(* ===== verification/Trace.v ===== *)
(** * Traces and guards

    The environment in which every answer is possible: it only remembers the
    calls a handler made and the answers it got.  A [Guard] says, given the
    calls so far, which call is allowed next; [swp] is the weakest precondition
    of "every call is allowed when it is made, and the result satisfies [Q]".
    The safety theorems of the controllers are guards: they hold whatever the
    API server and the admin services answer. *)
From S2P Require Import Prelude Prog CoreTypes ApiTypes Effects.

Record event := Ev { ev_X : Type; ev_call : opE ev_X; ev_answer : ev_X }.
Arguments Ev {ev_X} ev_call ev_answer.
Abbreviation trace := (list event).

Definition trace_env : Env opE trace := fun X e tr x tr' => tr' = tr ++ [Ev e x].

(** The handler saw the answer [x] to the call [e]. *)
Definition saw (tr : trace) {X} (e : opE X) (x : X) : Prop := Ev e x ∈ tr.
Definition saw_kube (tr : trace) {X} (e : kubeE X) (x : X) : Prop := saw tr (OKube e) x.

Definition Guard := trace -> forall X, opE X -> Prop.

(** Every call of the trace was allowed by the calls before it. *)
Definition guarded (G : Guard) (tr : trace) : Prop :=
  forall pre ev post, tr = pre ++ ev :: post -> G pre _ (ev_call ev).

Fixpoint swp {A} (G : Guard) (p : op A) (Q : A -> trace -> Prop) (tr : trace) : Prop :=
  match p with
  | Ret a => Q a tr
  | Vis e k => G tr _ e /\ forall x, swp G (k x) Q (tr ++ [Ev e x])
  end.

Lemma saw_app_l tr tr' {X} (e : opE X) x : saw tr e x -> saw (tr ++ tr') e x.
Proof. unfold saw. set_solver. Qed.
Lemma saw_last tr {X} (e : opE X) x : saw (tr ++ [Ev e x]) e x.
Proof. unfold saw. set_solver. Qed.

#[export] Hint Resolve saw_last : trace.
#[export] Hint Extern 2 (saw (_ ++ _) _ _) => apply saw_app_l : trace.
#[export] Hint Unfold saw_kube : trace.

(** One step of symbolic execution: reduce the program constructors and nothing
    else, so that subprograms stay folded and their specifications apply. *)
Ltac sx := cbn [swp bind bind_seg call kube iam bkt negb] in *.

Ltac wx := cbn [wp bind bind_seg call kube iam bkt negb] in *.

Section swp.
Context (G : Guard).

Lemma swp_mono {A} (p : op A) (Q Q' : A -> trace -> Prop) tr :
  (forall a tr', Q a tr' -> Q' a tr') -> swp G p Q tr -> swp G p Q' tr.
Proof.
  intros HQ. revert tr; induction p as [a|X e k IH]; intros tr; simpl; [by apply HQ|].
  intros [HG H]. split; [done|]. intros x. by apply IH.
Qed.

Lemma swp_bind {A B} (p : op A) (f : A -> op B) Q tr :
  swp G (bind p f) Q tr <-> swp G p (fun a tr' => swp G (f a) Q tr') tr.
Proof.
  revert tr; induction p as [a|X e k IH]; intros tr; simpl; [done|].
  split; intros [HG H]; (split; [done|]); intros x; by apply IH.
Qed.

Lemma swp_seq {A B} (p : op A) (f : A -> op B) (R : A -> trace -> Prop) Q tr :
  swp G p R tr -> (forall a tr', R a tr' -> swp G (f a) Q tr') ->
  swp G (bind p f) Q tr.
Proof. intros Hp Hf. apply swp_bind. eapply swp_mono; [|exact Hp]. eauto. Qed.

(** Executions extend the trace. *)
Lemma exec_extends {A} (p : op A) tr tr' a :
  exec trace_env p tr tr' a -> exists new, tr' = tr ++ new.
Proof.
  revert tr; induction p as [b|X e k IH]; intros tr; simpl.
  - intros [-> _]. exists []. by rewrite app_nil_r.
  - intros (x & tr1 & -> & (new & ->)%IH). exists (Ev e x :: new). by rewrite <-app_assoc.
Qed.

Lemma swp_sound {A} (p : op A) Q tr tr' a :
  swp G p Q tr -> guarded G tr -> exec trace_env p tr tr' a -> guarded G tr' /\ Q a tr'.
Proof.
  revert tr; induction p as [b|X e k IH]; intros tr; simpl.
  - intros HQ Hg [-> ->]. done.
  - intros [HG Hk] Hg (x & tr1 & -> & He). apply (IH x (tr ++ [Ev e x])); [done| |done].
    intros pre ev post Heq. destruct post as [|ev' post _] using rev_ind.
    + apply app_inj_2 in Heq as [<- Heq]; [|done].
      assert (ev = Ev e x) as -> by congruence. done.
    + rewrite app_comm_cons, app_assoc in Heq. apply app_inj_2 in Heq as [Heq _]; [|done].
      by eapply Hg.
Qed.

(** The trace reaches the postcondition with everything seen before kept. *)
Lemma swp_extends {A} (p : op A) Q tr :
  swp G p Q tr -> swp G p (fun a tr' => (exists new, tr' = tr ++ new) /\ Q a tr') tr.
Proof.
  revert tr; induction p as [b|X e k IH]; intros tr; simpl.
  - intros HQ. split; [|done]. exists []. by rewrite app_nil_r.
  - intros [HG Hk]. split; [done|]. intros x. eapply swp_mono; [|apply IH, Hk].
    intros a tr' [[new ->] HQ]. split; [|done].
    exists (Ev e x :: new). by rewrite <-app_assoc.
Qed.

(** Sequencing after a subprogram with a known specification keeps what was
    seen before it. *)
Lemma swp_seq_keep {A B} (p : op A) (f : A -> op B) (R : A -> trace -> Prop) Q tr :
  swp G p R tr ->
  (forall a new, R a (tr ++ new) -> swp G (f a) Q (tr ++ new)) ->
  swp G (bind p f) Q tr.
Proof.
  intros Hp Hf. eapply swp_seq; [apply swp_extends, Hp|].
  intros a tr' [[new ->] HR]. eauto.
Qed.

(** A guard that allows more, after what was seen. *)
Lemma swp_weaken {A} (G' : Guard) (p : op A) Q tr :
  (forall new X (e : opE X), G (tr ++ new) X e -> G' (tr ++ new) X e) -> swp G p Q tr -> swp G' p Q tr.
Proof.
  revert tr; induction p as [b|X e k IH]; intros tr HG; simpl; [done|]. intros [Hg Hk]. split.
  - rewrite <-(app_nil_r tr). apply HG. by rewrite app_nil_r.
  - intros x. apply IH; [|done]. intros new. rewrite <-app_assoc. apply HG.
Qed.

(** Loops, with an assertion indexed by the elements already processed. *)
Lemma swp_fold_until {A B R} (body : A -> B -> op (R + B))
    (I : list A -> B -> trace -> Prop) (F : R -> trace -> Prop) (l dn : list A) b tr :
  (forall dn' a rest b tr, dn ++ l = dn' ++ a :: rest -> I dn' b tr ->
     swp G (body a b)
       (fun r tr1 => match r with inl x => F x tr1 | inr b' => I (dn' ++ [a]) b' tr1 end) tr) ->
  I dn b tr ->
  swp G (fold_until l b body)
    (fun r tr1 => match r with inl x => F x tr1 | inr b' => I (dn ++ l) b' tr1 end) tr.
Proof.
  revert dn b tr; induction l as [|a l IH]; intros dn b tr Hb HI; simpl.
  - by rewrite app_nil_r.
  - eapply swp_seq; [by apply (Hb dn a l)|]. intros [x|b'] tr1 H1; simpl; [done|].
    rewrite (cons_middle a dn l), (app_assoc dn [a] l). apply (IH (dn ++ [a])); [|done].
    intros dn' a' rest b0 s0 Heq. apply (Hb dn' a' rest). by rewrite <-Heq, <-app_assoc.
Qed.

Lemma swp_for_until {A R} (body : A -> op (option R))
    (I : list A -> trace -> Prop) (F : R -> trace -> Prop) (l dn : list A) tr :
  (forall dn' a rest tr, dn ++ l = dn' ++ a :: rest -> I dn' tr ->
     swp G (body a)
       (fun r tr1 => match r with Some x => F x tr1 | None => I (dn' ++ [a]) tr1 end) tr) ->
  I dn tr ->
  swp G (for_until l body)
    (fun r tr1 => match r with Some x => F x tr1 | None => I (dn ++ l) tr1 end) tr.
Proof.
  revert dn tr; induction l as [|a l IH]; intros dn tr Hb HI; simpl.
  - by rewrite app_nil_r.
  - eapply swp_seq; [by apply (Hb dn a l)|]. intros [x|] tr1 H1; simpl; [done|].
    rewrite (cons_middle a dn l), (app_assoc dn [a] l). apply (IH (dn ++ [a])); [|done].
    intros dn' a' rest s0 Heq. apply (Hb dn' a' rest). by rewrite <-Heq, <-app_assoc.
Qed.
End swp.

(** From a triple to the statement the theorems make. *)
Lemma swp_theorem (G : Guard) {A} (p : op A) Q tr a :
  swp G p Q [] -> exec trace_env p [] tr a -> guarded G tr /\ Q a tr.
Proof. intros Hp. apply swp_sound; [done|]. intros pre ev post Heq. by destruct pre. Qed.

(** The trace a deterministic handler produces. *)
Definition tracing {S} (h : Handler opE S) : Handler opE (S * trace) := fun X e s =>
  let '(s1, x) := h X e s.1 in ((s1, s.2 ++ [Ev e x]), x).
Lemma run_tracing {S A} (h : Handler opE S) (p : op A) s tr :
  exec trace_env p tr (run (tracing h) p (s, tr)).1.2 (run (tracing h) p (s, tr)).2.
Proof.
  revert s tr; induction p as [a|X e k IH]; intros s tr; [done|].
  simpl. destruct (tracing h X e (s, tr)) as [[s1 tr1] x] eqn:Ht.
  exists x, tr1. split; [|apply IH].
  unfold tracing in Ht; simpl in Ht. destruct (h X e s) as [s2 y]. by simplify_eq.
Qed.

###

§ **ASSIGNMENT**
Every line of the listing above that includes "negb" should be copied out.

§ **REPLY TO THE EXERCISE**
Ltac sx := cbn [swp bind bind_seg call kube iam bkt negb] in *.
Ltac wx := cbn [wp bind bind_seg call kube iam bkt negb] in *.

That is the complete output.